The next month Chris asked the Municipality to invalidate the permit issued to Greatland. The Municipality denied Rosauer’s request, explaining in a permit-inspection report that the trees had been located on a “right of way and not on private property” and that their removal benefitted the Municipality by “improv[ing] maintenance, snow removal, and access to the drainage ditch.” The report stated that the Municipality “will not permit the replacement of the trees in the same location.”

The two issues arising under the statute were whether the retroactive permit negated the requirement that removal be “without lawful authority” and whether the Rosauers could bring a claim under the statute even though they did not own the land from which the trees were removed.

The defendants argued that, because the statute does not specify when authority must be obtained, the retroactive permit constituted “lawful authority.” The Rosauers countered that while the statute is silent on timing, the Anchorage Municipal Code requires that a permit be obtained before removing trees from a right-of-way. The defendant replied that the code allows the Municipality to waive any breach of the terms or conditions of a permit, and that such terms and conditions include the requirement for obtaining a permit before tree removal.

Cottonwoods – fast-growing… and as messy as a 3-year old...

Tom and Jody also argued that the Rosauers lacked standing to bring a claim under AS 09.45.730 because they did not own the land from which the trees were removed. Tom and Jody interpreted the condition “liable to the owner of that land” to grant a cause of action only to the owners of land from which trees are removed.
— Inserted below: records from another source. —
(** Community switched off while the radio test was open. *)
Definition leave_test (s : Router) : Router :=
  if negb s.(ro_settingsLoaded) || s.(ro_directoryEnabled) then s
  else if negb ((cv_type <$> s.(ro_activeConversation)) ≟ Some CtTest) then s
  else match resolvePublicFromChannels s.(ro_channels) with
       | None => s
       | Some publicConversation =>
         setActiveConversationState (Some publicConversation) (s <| ro_hashSyncEnabled := true |>)
       end.

Definition phase2 (s : Router) : option Router :=
  match s.(ro_activeConversation) with
  | Some _ => Some s
  | None =>
    if s.(ro_hasSetDefaultConversation) then Some s else
    hashConv ← hash_conversation s;
    let to_public s := match resolvePublicFromChannels s.(ro_channels) with
                       | Some publicConversation => open_default publicConversation s
                       | None => s
                       end in
    Some (match hashConv with
          | Some h =>
            if negb (h.(ph_type) ≟ CtContact) then s
            else if negb s.(ro_contactsLoaded) then s
            else match resolveContactFromHashToken h.(ph_name) s.(ro_contacts) with
                 | Some contact => open_default (conversation_of_contact contact) s
                 | None => to_public (toast (ContactNotFound (toast_token h.(ph_name))) s)
                 end
          | None =>
            if negb s.(ro_remembered).(re_reopen) then s else
            match getLastViewedConversation s.(ro_remembered).(re_lastViewed) with
            | Some lastViewed =>
              if negb (lastViewed.(cv_type) ≟ CtContact) then s
              else if negb s.(ro_contactsLoaded) then s
              else match
                  match array_find (fun item => toLowerCase item.(c_public_key)
                                                ≟ toLowerCase lastViewed.(cv_id)) s.(ro_contacts) with
                  | Some contact => Some contact
                  | None => resolveContactFromHashToken lastViewed.(cv_id) s.(ro_contacts)
                  end
                with
                | Some contact => open_default (conversation_of_contact contact) s
                | None => to_public s
                end
            | None => s
            end
          end)
  end.
(* ===== verification/RouterProps.v ===== *)
(** The conversation router: it settles after every event, a link opens the conversation it was
    made for, and going back returns to the conversation that was left. *)
From S2P Require Import Prelude JsString JsCollections Types Directory Uri UrlHash Router.

(** ** Links *)

(** A key as the lists hold it: not blank at its ends, and no other row's up to case. *)
Definition proper_key {T} (keyOf : T -> jstr) (rows : list T) (x : T) : Prop :=
  x ∈ rows /\ keyOf x <> [] /\ trim (keyOf x) = keyOf x
  /\ forall y, y ∈ rows -> toLowerCase (keyOf y) = toLowerCase (keyOf x) -> y = x.

Lemma proper_find {T} (keyOf : T -> jstr) rows x :
  proper_key keyOf rows x ->
  (len (trim (keyOf x)) =? 0) = false
  /\ array_find (fun y => toLowerCase (keyOf y) ≟ toLowerCase (trim (keyOf x))) rows = Some x.
Proof.
  intros (Hin & Hne & Ht & Hu). rewrite Ht. split.
  - apply Z.eqb_neq. by intros E%len_zero.
  - apply array_find_unique; [done|by apply bool_decide_eq_true_2|].
    intros y Hy E. apply bool_decide_eq_true in E. auto.
Qed.

Lemma resolve_channel_key channels c :
  proper_key ch_key channels c -> resolveChannelFromHashToken c.(ch_key) channels = Some c.
Proof.
  intros Hc. destruct (proper_find _ _ _ Hc) as [E1 E2]. unfold resolveChannelFromHashToken.
  by rewrite E1, E2.
Qed.

Lemma resolve_contact_key contacts c :
  proper_key c_public_key contacts c -> resolveContactFromHashToken c.(c_public_key) contacts = Some c.
Proof.
  intros Hc. destruct (proper_find _ _ _ Hc) as [E1 E2]. unfold resolveContactFromHashToken.
  by rewrite E1, E2.
Qed.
The Rosauers responded that Tom and Jody seemed to ignore the second condition — “or on the street or highway in front of a person’s house” — and that the term “owner of that land” also applies to homeowners whose property abuts a street or highway from which trees are removed, thus granting them a cause of action.
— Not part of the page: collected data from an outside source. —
(* ===== verification/RichPayloadsProps.v ===== *)
(** Rich payloads: a reaction sent to a message lands on that message, and hashes stay in range. *)
From S2P Require Import Prelude JsString JsCollections JsNum Types Regex RichPayloads UrlHash.

(** ** The vectors of the Dart implementation *)

Example hash_hello : computeReactionHash 1700000000 (Some (js "Alice")) (js "hello") = js "b0ba".
Proof. by vm_compute. Qed.
Example hash_direct : computeReactionHash 1700000000 None (js "hello") = js "033f".
Proof. by vm_compute. Qed.
Example hash_short : computeReactionHash 1 (Some (js "A")) (js "hi") = js "1b7d".
Proof. by vm_compute. Qed.
Example hash_accents : computeReactionHash 1700000000 (Some (js "Alizé")) (js "hello") = js "94d9".
Proof. by vm_compute. Qed.

(** ** Hexadecimal fields *)

Lemma length_digits_fuel fuel b n k :
  2 <= b -> 0 <= n < b ^ Z.of_nat k -> (0 < k)%nat -> (length (digits_fuel fuel b n) <= k)%nat.
Proof.
  intros Hb. revert n k. induction fuel as [|fuel IH]; intros n k Hn Hk; cbn [digits_fuel]; [cbn; lia|].
  destruct (Z.ltb_spec n b); [cbn; lia|]. destruct k as [|[|k]]; [lia|cbn in Hn; lia|].
  cbn [length]. apply le_n_S, IH; [|lia]. rewrite Nat2Z.inj_succ, Z.pow_succ_r in Hn by lia.
  split; [apply Z.div_pos; lia|apply Z.div_lt_upper_bound; lia].
Qed.

(** A number below [16^k], padded to [k] digits. *)
Lemma hex_field_shape n k :
  0 <= n < 16 ^ Z.of_nat k -> (0 < k)%nat ->
  length (padStart (toString_radix 16 n) (Z.of_nat k) 48) = k
  /\ Forall (fun c => is_lower_hex c = true) (padStart (toString_radix 16 n) (Z.of_nat k) 48).
Proof.
  intros Hn Hk. unfold padStart, toString_radix, len.
  rewrite (proj2 (Z.ltb_ge n 0)) by lia.
  assert (Hl : (length (digit_unit <$> reverse (digits 16 n)) <= k)%nat).
  { rewrite length_fmap, length_reverse. apply length_digits_fuel; lia. }
  split; [rewrite length_app, length_replicate; lia|].
  apply Forall_app. split; [apply Forall_replicate; done|].
  apply Forall_fmap, Forall_reverse. eapply Forall_impl; [apply digits_fuel_bounds; lia|].
  intros d Hd. cbn beta in Hd. unfold compose, is_lower_hex, is_digit, digit_unit, in_range.
  destruct (Z.ltb_spec d 10); [rewrite (proj2 (Z.leb_le 48 (48 + d))), (proj2 (Z.leb_le (48 + d) 57)) by lia; done|].
  rewrite (proj2 (Z.leb_le 97 (87 + d))), (proj2 (Z.leb_le (87 + d) 102)) by lia. apply orb_true_r.
Qed.

Lemma u32_bounds n : 0 <= u32 n < 2 ^ 32.
Proof. unfold u32. apply Z.mod_pos_bound. lia. Qed.

(** The hash of a string is a positive 30-bit number. *)
Lemma dartStringHash_bounds s : 1 <= dartStringHash s < 2 ^ 30.
Proof.
  unfold dartStringHash, dart_finalize. cbv zeta. set (g := u32 _). clearbody g.
  change 1073741823 with (Z.ones 30). rewrite Z.land_ones by lia.
  pose proof (Z.mod_pos_bound g (2 ^ 30) ltac:(lia)).
  destruct (Z.eqb_spec (g mod 2 ^ 30) 0); lia.
Qed.

Lemma hash_shape timestamp sender text :
  length (computeReactionHash timestamp sender text) = 4%nat
  /\ Forall (fun c => is_lower_hex c = true) (computeReactionHash timestamp sender text).
Proof.
  unfold computeReactionHash. cbv zeta. apply (hex_field_shape _ 4); [|lia].
  change 65535 with (Z.ones 16). rewrite Z.land_ones by lia. apply Z.mod_pos_bound. lia.
Qed.

(** ** The emoji table *)

Lemma array_indexOf_lookup l x i j :
  array_indexOf_from i l x = j -> 0 <= i -> 0 <= j ->
  i <= j < i + len l /\ l !! Z.to_nat (j - i) = Some x.
Proof.
  revert i. induction l as [|y l IH]; intros i; cbn [array_indexOf_from].
  - intros <- ? ?. lia.
  - rewrite len_cons. pose proof (len_nonneg l).
    destruct (bool_decide_reflect (y = x)) as [->|Hne]; intros E Hi Hj.
    + subst j. split; [lia|]. by rewrite Z.sub_diag.
    + destruct (IH (i + 1) E ltac:(lia) Hj) as [Hb Hl]. split; [lia|].
      replace (Z.to_nat (j - i)) with (S (Z.to_nat (j - (i + 1)))) by lia. exact Hl.
Qed.

Lemma reaction_index_table :
  forallb (fun i => match parseInt16 (padStart (toString_radix 16 i) 2 48) with
                    | Some j => i =? j | None => false end) (Z.of_nat <$> seq 0 184) = true.
Proof. by vm_compute. Qed.

Lemma reaction_index emoji index :
  reactionEmojiIndex emoji = Some index ->
  exists i a b, index = [a; b] /\ is_lower_hex a = true /\ is_lower_hex b = true
    /\ parseInt16 index = Some i /\ 0 <= i < len REACTION_EMOJIS
    /\ REACTION_EMOJIS !! Z.to_nat i = Some emoji.
Proof.
  unfold reactionEmojiIndex. set (i := array_indexOf_from 0 REACTION_EMOJIS emoji). cbv zeta.
  destruct (Z.ltb_spec i 0) as [|Hi]; [done|]. intros [= <-].
  destruct (array_indexOf_lookup REACTION_EMOJIS emoji 0 i eq_refl ltac:(lia) Hi) as [Hb Hl].
  rewrite Z.sub_0_r in Hl. change (len REACTION_EMOJIS) with 184 in *.
  pose proof reaction_index_table as Ht. rewrite forallb_forall in Ht.
  assert (Hin : In i (Z.of_nat <$> seq 0 184)).
  { apply in_map_iff. exists (Z.to_nat i). split; [lia|]. apply in_seq. lia. }
  specialize (Ht i Hin). destruct (parseInt16 _) as [j|] eqn:Ej; [|done]. apply Z.eqb_eq in Ht as <-.
  destruct (hex_field_shape i 2) as [Hlen Hhex]; [lia|lia|].
  change (Z.of_nat 2) with 2 in *.
  destruct (padStart (toString_radix 16 i) 2 48) as [|a [|b [|? ?]]] eqn:Ep; try done.
  apply Forall_cons in Hhex as [Ha [Hb' _]%Forall_cons].
  by exists i, a, b.
Qed.

(** ** On the wire *)

Lemma lower_hex_not_space c : is_lower_hex c = true -> is_space c = false.
Proof.
  unfold is_lower_hex, is_digit, is_space. rewrite orb_true_iff, !in_range_true. intros H.
  repeat (rewrite ?(proj2 (in_range_false _ _ _)), ?(proj2 (Z.eqb_neq _ _)) by lia). done.
Qed.

Definition reaction_wire (hash index : jstr) : jstr := js "r:" ++ hash ++ js ":" ++ index.

Lemma parse_wire hash index :
  length hash = 4%nat -> Forall (fun c => is_lower_hex c = true) hash ->
  length index = 2%nat -> Forall (fun c => is_lower_hex c = true) index ->
  exec REACTION_PATTERN (trim (reaction_wire hash index)) = Some (<[2%nat := index]> (<[1%nat := hash]> ∅)).
Proof.
  intros Lh Hh Li Hi.
  assert (Ht : trim (reaction_wire hash index) = reaction_wire hash index).
  { destruct index as [|x [|y [|? ?]]]; try done. apply Forall_cons in Hi as [_ [Hy _]%Forall_cons].
    unfold reaction_wire. change (js "r:") with [114; 58]. change (js ":") with [58].
    replace ([114; 58] ++ hash ++ [58] ++ [x; y]) with (114 :: (58 :: hash ++ [58; x]) ++ [y])
      by (cbn; by rewrite <- app_assoc).
    apply trim_id; [done|by apply lower_hex_not_space]. }
  rewrite Ht. unfold REACTION_PATTERN, reaction_wire. rewrite exec_anchored.
  rewrite re_match_seq, re_match_lit, re_match_seq, <- Lh, re_match_group_times by done.
  rewrite re_match_seq, re_match_lit, re_match_seq.
  pose proof (fun k pos caps => re_match_group_times (A := Cursor) 2 is_lower_hex index k pos [] caps Hi) as E.
  rewrite app_nil_r, Li in E. by rewrite E.
Qed.

Lemma parse_formatted timestamp sender text emoji wire :
  formatOpenReaction timestamp sender text emoji = Some wire ->
  parseReaction wire
  = Some {| pr_emoji := emoji; pr_targetHash := computeReactionHash timestamp sender text;
            pr_targetSender := None |}.
Proof.
  unfold formatOpenReaction. destruct (reactionEmojiIndex emoji) as [index|] eqn:Ei; [|done].
  cbn [mbind option_bind]. intros H. apply (inj Some) in H as <-.
  destruct (reaction_index emoji index Ei) as (i & a & b & -> & Ha & Hb & Hp & Hi & Hl).
  destruct (hash_shape timestamp sender text) as [Lh Hh]. revert Lh Hh.
  generalize (computeReactionHash timestamp sender text). intros hash Lh Hh.
  unfold parseReaction. change (js "r:" ++ hash ++ js ":" ++ [a; b]) with (reaction_wire hash [a; b]).
  rewrite parse_wire by (done || by repeat constructor).
  cbn [mbind option_bind]. rewrite lookup_insert_eq. cbn [from_option id]. rewrite Hp. cbn [mbind option_bind].
  rewrite (proj2 (Z.ltb_ge i 0)), (proj2 (Z.leb_gt (len REACTION_EMOJIS) i)) by lia. cbn [orb].
  rewrite Hl. cbn [mbind option_bind]. by rewrite lookup_insert_ne, lookup_insert_eq by done.
Qed.

Lemma wire_head timestamp sender text emoji wire :
  formatOpenReaction timestamp sender text emoji = Some wire -> exists rest, wire = 114 :: 58 :: rest.
Proof.
  unfold formatOpenReaction. destruct (reactionEmojiIndex emoji); [|done].
  cbn [mbind option_bind]. intros H. apply (inj Some) in H as <-. by eexists.
Qed.

(** A wire form is no reply. *)
Lemma wire_no_mention timestamp sender text emoji wire :
  formatOpenReaction timestamp sender text emoji = Some wire -> splitReplyMention wire = None.
Proof.
  intros (rest & ->)%wire_head. unfold splitReplyMention, REPLY_MENTION_PREFIX. rewrite exec_anchored.
  assert (Ht : exists r, trim (114 :: 58 :: rest) = 114 :: r).
  { unfold trim. rewrite (trimStart_id (114 :: 58 :: rest)) by reflexivity.
    rewrite reverse_cons. generalize (reverse (58 :: rest)). intros l. induction l as [|c l IH].
    - by exists [].
    - cbn [app trimStart]. destruct (is_space c); [exact IH|].
      rewrite app_comm_cons, reverse_snoc. by eexists. }
  destruct Ht as (r & ->). reflexivity.
Qed.

(** ** Delivery *)

Lemma indexOf_colon name rest :
  58 ∉ name -> indexOf (name ++ 58 :: 32 :: rest) (js ": ") = len name.
Proof.
  unfold indexOf. enough (H : forall i, 58 ∉ name ->
    indexOf_from i (name ++ 58 :: 32 :: rest) (js ": ") = i + len name) by (intros Hn; rewrite (H 0 Hn); lia).
  induction name as [|c name IH]; intros i Hn.
  - cbn [app indexOf_from]. change (58 :: 32 :: rest) with (js ": " ++ rest).
    rewrite startsWith_app. unfold len. cbn. lia.
  - apply not_elem_of_cons in Hn as [Hc Hn]. cbn [app indexOf_from].
    change (startsWith (c :: name ++ 58 :: 32 :: rest) (js ": "))
      with ((58 =? c) && startsWith (name ++ 58 :: 32 :: rest) [32]).
    rewrite (proj2 (Z.eqb_neq 58 c)) by congruence. cbn [andb]. rewrite IH by done. rewrite len_cons. lia.
Qed.

Lemma includes_colon name : 58 ∉ name -> str_includes name (js ":") = false.
Proof.
  unfold str_includes, indexOf. intros Hn.
  enough (H : forall i, indexOf_from i name (js ":") = -1) by (by rewrite H).
  induction name as [|c name IH]; intros i; [done|]. apply not_elem_of_cons in Hn as [Hc Hn].
  cbn [indexOf_from]. change (startsWith (c :: name) (js ":")) with ((58 =? c) && startsWith name []).
  rewrite (proj2 (Z.eqb_neq 58 c)) by congruence. by apply IH.
Qed.

(** A name [parseSenderFromText] recognises: 1 to 49 characters, without a colon. *)
Definition sender_name (name : jstr) : Prop := 0 < len name < 50 /\ 58 ∉ name.

Lemma parse_sender name content :
  sender_name name -> parseSenderFromText (name ++ js ": " ++ content) = (Some name, content).
Proof.
  intros [Hlen Hn]. unfold parseSenderFromText.
  change (js ": " ++ content) with (58 :: 32 :: content).
  rewrite (indexOf_colon name content Hn), (proj2 (Z.ltb_lt _ _)), (proj2 (Z.ltb_lt _ _)) by lia. cbn [andb].
  rewrite slice_app_front, (includes_colon name Hn) by done. cbn [negb]. f_equal.
  replace (name ++ 58 :: 32 :: content) with ((name ++ [58; 32]) ++ content) by by rewrite <- app_assoc.
  apply slice_from_app. by rewrite len_app.
Qed.

Lemma find_target_spec {T} (messages : list T) hash getSource n i :
  (i < n)%nat ->
  (exists source, messages !! i ≫= getSource = Some source /\ source_hash source = hash) ->
  (forall j source, (i < j < n)%nat -> messages !! j ≫= getSource = Some source -> source_hash source <> hash) ->
  find_target messages hash getSource n = Some i.
Proof.
  intros Hi (source & Hs & Hh) Hnew. induction n as [|n IH]; [lia|]. cbn [find_target].
  destruct (decide (i = n)) as [->|Hne].
  - rewrite Hs. by rewrite bool_decide_eq_true_2.
  - destruct (messages !! n ≫= getSource) as [s|] eqn:E.
    + rewrite bool_decide_eq_false_2 by (apply (Hnew n); [lia|done]).
      apply IH; [lia|]. intros j s' Hj. apply Hnew. lia.
    + apply IH; [lia|]. intros j s' Hj. apply Hnew. lia.
Qed.

(** How a client receives the text of a message it sent. *)
Inductive received : MessageType -> jstr -> jstr -> Prop :=
| received_direct wire : received PRIV wire wire
| received_channel name wire : sender_name name -> received CHAN (name ++ js ": " ++ wire) wire.

(** C12: a reaction lands on its message: the wire form of a reaction to a message is read back as
    that emoji and attached to that message, when no newer message has its hash, if it is received
    directly, or on a channel under a sender's name the parser of messages recognises: 1 to 49
    characters, none of them a colon (under any other name the text is not taken apart, and the
    reaction stays a line of text). The reaction is never a target itself. *)
Theorem reaction_delivered (pictographic : Z -> bool) {T} (messages : list T)
    (getSource : T -> option ReactionHashSource) i message source emoji wire type text timestamp sender
    (Hmessage : messages !! i = Some message) (Hsource : getSource message = Some source)
    (Hwire : formatOpenReaction source.(rh_timestampSeconds) source.(rh_senderName) source.(rh_text) emoji
             = Some wire)
    (Hnewer : forall j m s, (i < j)%nat -> messages !! j = Some m -> getSource m = Some s ->
              source_hash s <> source_hash source)
    (Hreceived : received type text wire) :
  let reaction := {| pr_emoji := emoji; pr_targetHash := source_hash source; pr_targetSender := None |} in
  attachOpenReaction messages (inr (richMessageBody type text)) getSource = Some (i, reaction)
  /\ openReactionHashSource pictographic type timestamp sender text = None.
Proof.
  cbv zeta. pose proof (parse_formatted _ _ _ _ _ Hwire) as Hparse.
  assert (Hbody : richMessageBody type text = wire).
  { unfold richMessageBody. destruct Hreceived as [wire|name wire Hn]; [|rewrite parse_sender by done];
      cbn [snd]; by rewrite (wire_no_mention _ _ _ _ _ Hwire). }
  split.
  - unfold attachOpenReaction. rewrite Hbody, Hparse. cbn [mbind option_bind pr_targetHash].
    unfold findOpenReactionTargetIndex. rewrite (find_target_spec messages _ getSource _ i); [done|..].
    + by eapply lookup_lt_Some.
    + exists source. by rewrite Hmessage.
    + intros j s [Hj _] E. destruct (messages !! j) as [m|] eqn:Em; [|done]. by apply (Hnewer j m).
  - unfold openReactionHashSource. destruct timestamp; [|done]. by rewrite Hbody, Hparse.
Qed.

Definition example_source : ReactionHashSource :=
  {| rh_timestampSeconds := 1700000000; rh_senderName := Some (js "Alice"); rh_text := js "hello world" |}.

Definition example_other : ReactionHashSource :=
  {| rh_timestampSeconds := 1; rh_senderName := None; rh_text := js "x" |}.
Definition example_messages : list ReactionHashSource := [example_source; example_other].

Lemma example_newer j m s :
  (0 < j)%nat -> example_messages !! j = Some m -> Some m = Some s -> source_hash s <> source_hash example_source.
Proof.
  intros Hj E1 E2. assert (E : Some example_other = Some s).
  { destruct j as [|[|j]]; [lia| |done]. rewrite <- E2, <- E1. reflexivity. }
  apply (inj Some) in E as <-. by vm_compute.
Qed.

Lemma example_received : received CHAN (js "Bob: r:b0ba:05") (js "r:b0ba:05").
Proof.
  change (js "Bob: r:b0ba:05") with (js "Bob" ++ js ": " ++ js "r:b0ba:05").
  apply received_channel. split; [by vm_compute|]. by apply (bool_decide_eq_true_1 _).
Qed.

Lemma reaction_delivered_witness :
  attachOpenReaction example_messages (inr (richMessageBody CHAN (js "Bob: r:b0ba:05"))) Some
  = Some (0%nat, {| pr_emoji := js "🔥"; pr_targetHash := source_hash example_source; pr_targetSender := None |}).
Proof.
  apply (reaction_delivered (fun _ => true) example_messages Some 0 example_source example_source (js "🔥")
    (js "r:b0ba:05") CHAN (js "Bob: r:b0ba:05") None None).
  - reflexivity.
  - reflexivity.
  - by vm_compute.
  - exact example_newer.
  - exact example_received.
Defined.

(** The hash of a string stays in 30 bits and is never 0; its wire form is 4 hexadecimal digits. *)
Lemma reaction_hash_bounds timestamp sender text s :
  1 <= dartStringHash s < 2 ^ 30
  /\ length (computeReactionHash timestamp sender text) = 4%nat.
Proof. split; [apply dartStringHash_bounds|apply hash_shape]. Qed.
The trial court granted summary judgment to the defendants, holding that to “prevail under AS 09.45.730 Plaintiffs are required to show Defendants cut down a tree on the street in front of their house without lawful authority.” The court concluded that the retroactive permit conferred lawful authority after the fact but before the lawsuit, and that was all that was required.

The Rosauers appealed to the Alaska Supreme Court.

Held: Forgiveness is as good as permission.

Under AS 09.45.730, Alaska’s timber-trespass statute, a landowner may recover treble damages from a person who without lawful authority cuts down a tree on the land of another person or on the street or highway in front of a person’s house.

At the same time, municipalities may broadly delegate powers to their agencies or officers. Delegation of power promotes efficient government. Here, the Court said, Anchorage Municipal Code 24.30.120(A) broadly entrusts decisions regarding the safe and efficient use of public spaces to the Department of Development Services. Authority to grant retroactive permits, with terms and conditions necessary to protect the public interest, is consistent with such a policy.

The Court said Tom and Jody were correct that AS 09.45.730 does not specify when lawful authority must be obtained, a point which the Rosauers conceded. The statutory provision granting the Department permitting authority makes clear that permitting decisions involve agency expertise on public safety issues. This is clearly illustrated by the permit at issue in this case.

The subsequent permit-inspection report — created in response to the Rosauers’ request that the permit be invalidated — refuted any suggestion that it is unreasonable to interpret the municipal code provision authorizing waiver of permit terms and conditions to include waiver of the prior authorization requirement.

Thus, the Court ruled, the retroactive permit conferred lawful authority for the tree removal. Because the Municipality’s retroactive permit deprived the Rosauers of the requirement under AS 09.45.730 that removal be “without lawful authority,” the Court said the issue of whether the Rosauers had standing to sue need not be decided.